### Exercise details
Below are lines of data, and only some are wanted. Please repeat exactly those from the line that has "(set_strokes (strokes s" through the line that has "c ++ background_paint c".
********
Lemma rerender_cursors_mounted (s : State) (c : Canvas) :
  canvasRef s = Some c ->
  exists c',
    rerender_cursors s
    = Ok (set_canvasRef (Some c') (set_strokesRef (strokes s) s)).
Proof.
  intros Hc. unfold rerender_cursors.
  destruct (redrawAll_mounted (set_strokesRef (strokes s) s) c Hc)
    as (c1 & R1 & _).
  rewrite R1. cbn [rbind].
  destruct (redrawAll_mounted
              (set_canvasRef (Some c1) (set_strokesRef (strokes s) s)) c1 eq_refl)
    as (c2 & R2 & _).
  rewrite R2. by exists c2.
Qed.

Lemma commitStroke_mounted (pr : Props) (now : Z) (s : State) (a : addr)
    (c : Canvas) :
  canvasRef s = Some c ->
  currentPointsRef s = Some a -> deref (heap s) a <> [] ->
  exists c',
    commitStroke pr now s
    = Ok (set_canvasRef (Some c')
            (set_inserts (inserts s ++ [insert_row pr a s])
               (set_strokes (strokes s ++ [local_stroke pr now a s])
                  (set_strokesRef (strokes s ++ [local_stroke pr now a s]) s))))
    /\ cv_surface c'
       = residue c ++ background_paint c
           :: foreground (strokes s ++ [local_stroke pr now a s]) s c.
Proof.
  intros Hc Ha Hne. unfold commitStroke. rewrite Ha.
  destruct (deref (heap s) a) as [|p0 rest] eqn:Hd; [done|]. simpl.
  match goal with |- context [rerender_strokes ?t] =>
    destruct (rerender_strokes_mounted t c Hc) as (c' & Hr & Hs & _) end.
  exists c'. rewrite Hr. unfold insert_row, local_stroke. simpl_state.
  rewrite Hd. split; [done|]. exact Hs.
Qed.

Lemma initial_Alive (pr : Props) (color tool : string) (size : number)
    (c : Canvas) :
  Alive pr (initial color tool size c).
Proof.
  split; [apply initial_WF|]. unfold initial. simpl.
  split; [by eexists|]. split; [done|]. split; constructor.
Qed.
Lemma inv_step c c' : step c c' -> inv r w c -> inv r w c'.
Proof.
  intros Hstep (Hsafe & Hold & Hrep).
  destruct Hstep as [w0 e k wr | w0 k wr HI]; unfold inv in *;
    cbn [world written pending] in *.
  - cbn [tick_safe] in Hsafe. apply andb_true_iff in Hsafe as [_ Hsafe].
    rewrite SREG_I_exec. split; [exact Hsafe|]. split.
    + intros i Hi. rewrite display_exec.
      destruct e; cbn [mark replay fold_left] in *; auto.
      apply list_lookup_insert_Some in Hi as [(_ & Hi & _)|[Hne Hi]];
        [discriminate Hi|].
      rewrite list_lookup_insert_ne by assumption. auto.
    + rewrite display_exec. exact Hrep.
  - rewrite SREG_I_ISR, display_ISR. auto.
Qed.

Lemma inv_reachable c : rtc step (start r w) c -> inv r w c.
Proof.
  revert c. apply rtc_ind_r.
  - apply inv_start.
  - intros c c' _ Hstep IH. exact (inv_step c c' Hstep IH).
Qed.

(** Which slots a call has stored when a tick can fire: take any renderer
    call, started in any world, and any interleaving of its effects with
    timer ticks (a tick fires only while the global interrupt flag is set,
    as [cli]/[sei] leave it).  Whenever a tick can fire, either none or all
    of the four slots have been stored by the call; a slot not yet stored
    holds what it held before the call; and when the call is over the
    buffer is what the call leaves without any tick.  This counts stores;
    it does not say that the values stored so far are the call's result,
    which the negative path of [setFloat] shows further down. *)
Lemma stores_all_or_none c :
  rtc step (start r w) c ->
  (SREG_I (mcu (world c)) = true -> unmixed (written c))
  /\ (forall i : nat,
        written c !! i = Some false ->
        display (world c) !! i = display w !! i)
  /\ (pending c = [] -> display (world c) = display (render r w)).
Proof.
  intros H. destruct (inv_reachable c H) as (Hsafe & Hold & Hrep).
  split; [|split].
  - intros HI. rewrite HI in Hsafe. apply unmixedb_sound.
    destruct (pending c); cbn [tick_safe] in Hsafe;
      apply andb_true_iff in Hsafe as [Hsafe _]; exact Hsafe.
  - exact Hold.
  - intros Hp. rewrite Hp in Hrep. exact Hrep.
Qed.

End Interleaving.

Lemma ticked_HI_reachable :
  rtc step (start (SetText (Some "HI"%string)) running) ticked_HI.
Proof.
  unfold start, ticked_HI.
  replace (events_of (render (SetText (Some "HI"%string))) running)
    with [EvCli; EvStore 0 (getPattern "H"); EvStore 1 (getPattern "I");
          EvStore 2 (getPattern " "); EvStore 3 (getPattern " "); EvSei]
    by (vm_compute; reflexivity).
  eapply rtc_l; [apply step_tick; reflexivity|].
  do 6 (eapply rtc_l; [apply step_app|]).
  eapply rtc_l; [apply step_tick; reflexivity|].
  apply rtc_refl.
Qed.

Example stores_all_or_none_HI :
  unmixed (written ticked_HI)
  /\ display (world ticked_HI)
     = display (render (SetText (Some "HI"%string)) running).
Proof.
  destruct (stores_all_or_none _ _ _ ticked_HI_reachable) as (H1 & _ & H3).
  split; [apply H1 | apply H3]; reflexivity.
Qed.

(** Inside a critical section the slots are mixed, and no tick can fire. *)
Example setNumber_mid_section :
  let c := mkConfig (exec_all [EvCli; EvStore 0 (getPattern "1")] running)
             [EvStore 1 (getPattern "2"); EvStore 2 (getPattern "3");
              EvStore 3 (getPattern "4"); EvSei]
             [true; false; false; false] in
  rtc step (start (SetNumber 1234 (-1)) running) c
  /\ ~ unmixed (written c)
  /\ SREG_I (mcu (world c)) = false.
Proof.
  split; [|split].
  - unfold start.
    replace (events_of (render (SetNumber 1234 (-1))) running)
      with [EvCli; EvStore 0 (getPattern "1"); EvStore 1 (getPattern "2");
            EvStore 2 (getPattern "3"); EvStore 3 (getPattern "4"); EvSei]
      by (vm_compute; reflexivity).
    do 2 (eapply rtc_l; [apply step_app|]). apply rtc_refl.
  - intros [H|H]; discriminate H.
  - reflexivity.
Qed.
Lemma traced_resolve_loop (job_dir : string) (l : list ParamSpec.t)
    (m : gmap string pyval) (o : gmap string string) (e : exn) :
  (forall q, q ∈ l -> q ∈ ToolSpec.params tool_spec) ->
  traced tool_spec params m ->
  foldM (resolve_step job_dir) l (m, o) = Raise e ->
  e = TypeError
  /\ exists v, output_value tool_spec params v
               /\ truthy v = true /\ is_str v = false.
Proof.
  revert m o. induction l as [|p l IH]; intros m o Hl Hm H; [discriminate |].
  rewrite foldM_cons in H.
  destruct (resolve_step job_dir (m, o) p) as [[m' o']|e'] eqn:E.
  - unfold bind in H. apply (IH m' o'); [intros q Hq; apply Hl; now right | | exact H].
    unfold resolve_step in E.
    destruct (negb (ParamSpec.is_output_file p)); [now injection E as <- _ |].
    destruct (m !! ParamSpec.python_name p) as [val|]; [| now injection E as <- _].
    destruct (truthy val); [| now injection E as <- _].
    destruct val; try discriminate.
    assert (Hm' : traced tool_spec params (if isabs_str s then m
                          else <[ParamSpec.python_name p :=
                                   PStr (if isabs_str s then s
                                         else os_path_join job_dir s)]> m)).
    { destruct (isabs_str s); [exact Hm | apply traced_insert; auto]. }
    destruct (ParamSpec.output_key p) as [k|];
      [destruct (truthy_str k) |]; now injection E as <- _.
  - unfold bind in H. injection H as <-.
    unfold resolve_step in E.
    destruct (ParamSpec.is_output_file p) eqn:Hout; [| discriminate].
    cbn [negb] in E.
    destruct (m !! ParamSpec.python_name p) as [val|] eqn:Hval; [| discriminate].
    destruct (truthy val) eqn:Ht; [| discriminate].
    assert (Hns : is_str val = false /\ e' = TypeError).
    { destruct val; try (split; [reflexivity | congruence]).
      destruct (ParamSpec.output_key p) as [k|];
        [destruct (truthy_str k) |]; discriminate. }
    destruct Hns as [Hns ->]. split; [reflexivity |].
    exists val. split; [| auto].
    exists p. split; [apply Hl; left |]. split; [exact Hout |].
    destruct (Hm _ _ Hval) as [Hs|[Hs|Hs]]; [congruence | now left | now right].
Qed.
(** C4 as stated fails: the model may answer one fact with no action
    at all, and the resolver returns that answer. *)
Lemma resolver_may_return_no_action :
  ¬ one_action_per_fact (Sample.env ["f"] [] Sample.never) [] ["f"]
      (Sample.world ∅).
Proof.
  intros H.
  destruct (H ltac:(discriminate) [] _ eq_refl) as [Hlen _].
  discriminate Hlen.
Qed.

(** ** Stages that only read *)

Lemma read_only_ret {A} (a : A) : read_only (ret a).
Proof.
  intros w r w' [= <- <-]. split_and!; [done..|].
  exists []. by rewrite app_nil_r.
Qed.

Lemma read_only_throw {A} (e : Exn) : read_only (@throw A e).
Proof.
  intros w r w' [= <- <-]. split_and!; [done..|].
  exists []. by rewrite app_nil_r.
Qed.

Lemma read_only_request (E : Env) (ev : Event) :
  is_upsert ev = false → read_only (request E ev).
Proof.
  intros Hev w r w'. unfold request.
  destruct (fails E (trace w) ev); intros [= <- <-];
    (split_and!; [done..|]); exists [ev]; split; auto.
Qed.

Lemma read_only_get_store : read_only get_store.
Proof.
  intros w r w' [= <- <-]. split_and!; [done..|].
  exists []. by rewrite app_nil_r.
Qed.

Lemma read_only_seq {w1 w2 w3 : World} :
  (store w2 = store w1 ∧ ticks w2 = ticks w1 ∧ uuids w2 = uuids w1
   ∧ ∃ evs, trace w2 = trace w1 ++ evs
            ∧ Forall (λ ev, is_upsert ev = false) evs) →
  (store w3 = store w2 ∧ ticks w3 = ticks w2 ∧ uuids w3 = uuids w2
   ∧ ∃ evs, trace w3 = trace w2 ++ evs
            ∧ Forall (λ ev, is_upsert ev = false) evs) →
  store w3 = store w1 ∧ ticks w3 = ticks w1 ∧ uuids w3 = uuids w1
  ∧ ∃ evs, trace w3 = trace w1 ++ evs
           ∧ Forall (λ ev, is_upsert ev = false) evs.
Proof.
  intros (Hs1 & Ht1 & Hu1 & evs1 & He1 & Hf1)
         (Hs2 & Ht2 & Hu2 & evs2 & He2 & Hf2).
  split_and!; [congruence..|].
  exists (evs1 ++ evs2). rewrite He2, He1, app_assoc.
  split; [done|]. by apply Forall_app.
Qed.

Lemma read_only_bind {A B} (m : M A) (k : A → M B) :
  read_only m → (∀ a, read_only (k a)) → read_only (bind m k).
Proof.
  intros Hm Hk w r w'. unfold bind.
  destruct (m w) as [[a|e] w1] eqn:Hrun; apply Hm in Hrun.
  - intros Hrun'. apply Hk in Hrun'. by eapply read_only_seq.
  - by intros [= <- <-].
Qed.

Lemma read_only_try_catch {A} (m : M A) (h : Exn → M A) :
  read_only m → (∀ e, read_only (h e)) → read_only (try_catch m h).
Proof.
  intros Hm Hh w r w'. unfold try_catch.
  destruct (m w) as [[a|e] w1] eqn:Hrun; apply Hm in Hrun.
  - by intros [= <- <-].
  - intros Hrun'. apply Hh in Hrun'. by eapply read_only_seq.
Qed.

Global Hint Resolve read_only_ret read_only_throw read_only_request
  read_only_get_store : mem.

Ltac read_only_steps :=
  repeat first
    [ apply read_only_bind; [|intros ?]
    | apply read_only_try_catch; [|intros ?]
    | solve [auto with mem]
    | case_match ].

Lemma read_only_embedQuery (E : Env) (query : string) :
  read_only (MemoryStorage.embedQuery E query).
Proof. unfold MemoryStorage.embedQuery. read_only_steps. Qed.
Global Hint Resolve read_only_embedQuery : mem.

Lemma read_only_searchMemories (E : Env) (params : MemorySearchParams) :
  read_only (MemoryStorage.searchMemories E params).
Proof.
  unfold MemoryStorage.searchMemories, client.search. read_only_steps.
Qed.
Global Hint Resolve read_only_searchMemories : mem.

Lemma read_only_extractFacts (E : Env) (input : string) :
  read_only (AgenticMemory.extractFacts E input).
Proof. unfold AgenticMemory.extractFacts. read_only_steps. Qed.

Lemma read_only_generateConsolidationActions (E : Env)
    (oldMemories : list Memory) (newFacts : list string) :
  read_only (AgenticMemory.generateConsolidationActions E oldMemories newFacts).
Proof. unfold AgenticMemory.generateConsolidationActions. read_only_steps. Qed.

Lemma read_only_embedFacts (E : Env) (facts : list string)
    (factEmbeddings : gmap string Vector) :
  read_only (AgenticMemory.embedFacts E facts factEmbeddings).
Proof.
  revert factEmbeddings. induction facts as [|fact facts IH]; intros fe; simpl.
  - auto with mem.
  - apply read_only_bind; [auto with mem|]. intros v. apply IH.
Qed.

Lemma read_only_findSimilarMemories_loop (E : Env) (facts : list string)
    (user : string) (allMemories : list Memory) :
  read_only (AgenticMemory.findSimilarMemories_loop E facts user allMemories).
Proof.
  revert allMemories. induction facts as [|fact facts IH]; intros acc; simpl.
  - auto with mem.
  - apply read_only_bind; [auto with mem|]. intros v.
    apply read_only_bind; [auto with mem|]. intros ms. apply IH.
Qed.

Lemma read_only_findSimilarMemories (E : Env) (facts : list string)
    (user : string) :
  read_only (AgenticMemory.findSimilarMemories E facts user).
Proof.
  unfold AgenticMemory.findSimilarMemories.
  apply read_only_bind; [apply read_only_findSimilarMemories_loop|].
  intros ms. auto with mem.
Qed.

Global Hint Resolve read_only_extractFacts read_only_embedFacts
  read_only_findSimilarMemories read_only_generateConsolidationActions : mem.

(** ** Mutations: [updateMemory], [deleteMemory], [addMemory] *)

Section Mutations.
Context (E : Env).

Lemma deleteMemory_eq (i : string) (w : World) :
  MemoryStorage.deleteMemory E i w =
    (if fails E (trace w) (EvDelete i)
     then (Err (Wrapped "Failed to delete memory" (Collab (EvDelete i))),
           record_event (EvDelete i) w)
     else (Ok tt,
           set_store (base.delete i (store w)) (record_event (EvDelete i) w))).
Proof.
  unfold MemoryStorage.deleteMemory, try_catch. rewrite delete_eq.
  by destruct (fails E (trace w) (EvDelete i)).
Qed.

(** Whatever its outcome, [updateMemory] leaves the indexed vector
    of every point as it was; so does [deleteMemory] for the points
    it keeps. *)
Lemma updateMemory_keeps_vector (i : string) (updates : PartialMemory)
    (w w' : World) (r : Res unit) :
  MemoryStorage.updateMemory E i updates w = (r, w') →
  ∀ j, pt_vector <$> store w' !! j = pt_vector <$> store w !! j.
Proof.
  assert (Halter : ∀ p (s : gmap string Point) j,
    pt_vector <$> alter (apply_patch p) i s !! j = pt_vector <$> s !! j).
  { intros p s j. destruct (decide (i = j)) as [<-|Hne].
    - rewrite lookup_alter_eq. by destruct (s !! i).
    - by rewrite lookup_alter_ne. }
  unfold MemoryStorage.updateMemory, try_catch, bind, Date_now.
  destruct (truthy (upd_content updates)).
  - rewrite embedQuery_eq. simpl.
    destruct (fails E (trace w) _); [by intros [= <- <-]|].
    unfold ret. rewrite setPayload_eq. simpl.
    destruct (fails E _ _); intros [= <- <-] j; simpl; [done|apply Halter].
  - unfold ret. rewrite setPayload_eq. simpl.
    destruct (fails E _ _); intros [= <- <-] j; simpl; [done|apply Halter].
Qed.

(** A successful content update, request by request. *)
Lemma updateMemory_content_ok (i content : string) (w : World) :
  let patch := {| pp_updatedAt := clock E (ticks w);
                  pp_content := Some content;
                  pp_vector := Some (embedding E content);
                  pp_metadata := None |} in
  content ≠ "" →
  fails E (trace w) (EvEmbed content) = false →
  fails E (trace w ++ [EvEmbed content]) (EvSetPayload i patch) = false →
  MemoryStorage.updateMemory E i (AgenticMemory.content_update content) w =
    (Ok tt,
     {| store := alter (apply_patch patch) i (store w);
        trace := (trace w ++ [EvEmbed content]) ++ [EvSetPayload i patch];
        ticks := S (ticks w);
        uuids := uuids w |}).
Proof.
  intros patch Hne He Hs.
  unfold MemoryStorage.updateMemory, try_catch, bind, Date_now. simpl.
  rewrite bool_decide_eq_false_2 by done. simpl.
  rewrite embedQuery_eq. simpl. rewrite He. unfold ret.
  rewrite setPayload_eq. simpl. fold patch. by rewrite Hs.
Qed.
Lemma setup_valid : valid setup.
Proof. repeat split; vm_compute; congruence. Qed.

Lemma reachable_valid s : reachable s -> valid s.
Proof.
  induction 1 as [|s _ IH|s key scancode action mods _ IH|s delta _ IH].
  - exact setup_valid.
  - apply update_valid, IH.
  - unfold valid in *.
    destruct (key_callback_containers key scancode action mods s)
      as [-> ->].
    exact IH.
  - exact IH.
Qed.

Lemma reachable_heights s :
  reachable s -> 0 <= height (big s) /\ 0 <= height (small s).
Proof.
  intros R. destruct (reachable_valid R) as (Hb & Hs & _).
  split; assumption.
Qed.

Lemma ticks_valid s n : valid s -> valid (ticks n s).
Proof.
  intros V. induction n as [|n IH]; [exact V|].
  rewrite ticks_succ. apply update_valid, IH.
Qed.

Lemma externalPressure_update s :
  externalPressure (update s) = externalPressure s.
Proof.
  rewrite update_cases.
  destruct (balanced s); [|destruct (guard s)]; reflexivity.
Qed.

Lemma externalPressure_ticks s n :
  externalPressure (ticks n s) = externalPressure s.
Proof.
  induction n as [|n IH]; [reflexivity|].
  rewrite ticks_succ, externalPressure_update. exact IH.
Qed.

(** C9.  In exact arithmetic a tick that changes the heights leaves the
    two sides in balance, [big.height * gravity * density +
    externalPressure == small.height * gravity * density], so the tick
    after it (same [externalPressure]) returns at the equality test. *)
Theorem one_tick_equilibrium s :
  reachable s ->
  balanced s = false ->
  guard s = false ->
  fadd (fmul (fmul (height (big (update s))) gravity) density)
       (externalPressure (update s))
    == fmul (fmul (height (small (update s))) gravity) density
  /\ externalPressure (update s) = externalPressure s
  /\ balanced (update s) = true
  /\ update (update s) = refresh (update s).
Proof.
  intros R Eb Eg.
  destruct (reachable_valid R) as (_ & _ & G).
  assert (B : LeftPressure (update s) == rightPressure (update s)).
  { rewrite (update_applied s Eb Eg). apply applied_balanced, G. }
  assert (B' : balanced (update s) = true) by (apply balanced_iff, B).
  split; [exact B|]. split; [apply externalPressure_update|].
  split; [exact B'|]. apply update_balanced, B'.
Qed.

(** With no external pressure a valid state is never guarded, and one
    tick closes the gap. *)
Lemma free_tick_closes_gap s :
  valid s -> externalPressure s == 0 -> pressure_gap (update s) == 0.
Proof.
  intros (Hb & Hs & G) E. rewrite update_cases.
  destruct (balanced s) eqn:Eb.
  - apply balanced_iff in Eb.
    destruct s as [[bh bw bbl bbr btl btr bp]
                   [sh sw sbl sbr stl str sp] e].
    qnorm. rewrite E in Eb.
    setoid_replace (bh * (98 # 10) * (10 # 10) - sh * (98 # 10) * (10 # 10))
      with 0 by lra.
    reflexivity.
  - assert (Eg : guard s = false).
    { apply guard_false_iff.
      destruct s as [[bh bw bbl bbr btl btr bp]
                     [sh sw sbl sbr stl str sp] e].
      qnorm. rewrite E. split; lra. }
    rewrite Eg.
    pose proof (applied_balanced s G) as B.
    assert (Ee : externalPressure (applied s) == 0) by exact E.
    destruct (applied s) as [[bh bw bbl bbr btl btr bp]
                             [sh sw sbl sbr stl str sp] e].
    qnorm. rewrite Ee in B.
    setoid_replace (bh * (98 # 10) * (10 # 10) - sh * (98 # 10) * (10 # 10))
      with 0 by lra.
    reflexivity.
Qed.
********
### Completed task
               (set_strokes (strokes s ++ [local_stroke pr now a s])
                  (set_strokesRef (strokes s ++ [local_stroke pr now a s]) s))))
    /\ cv_surface c'
       = residue c ++ background_paint c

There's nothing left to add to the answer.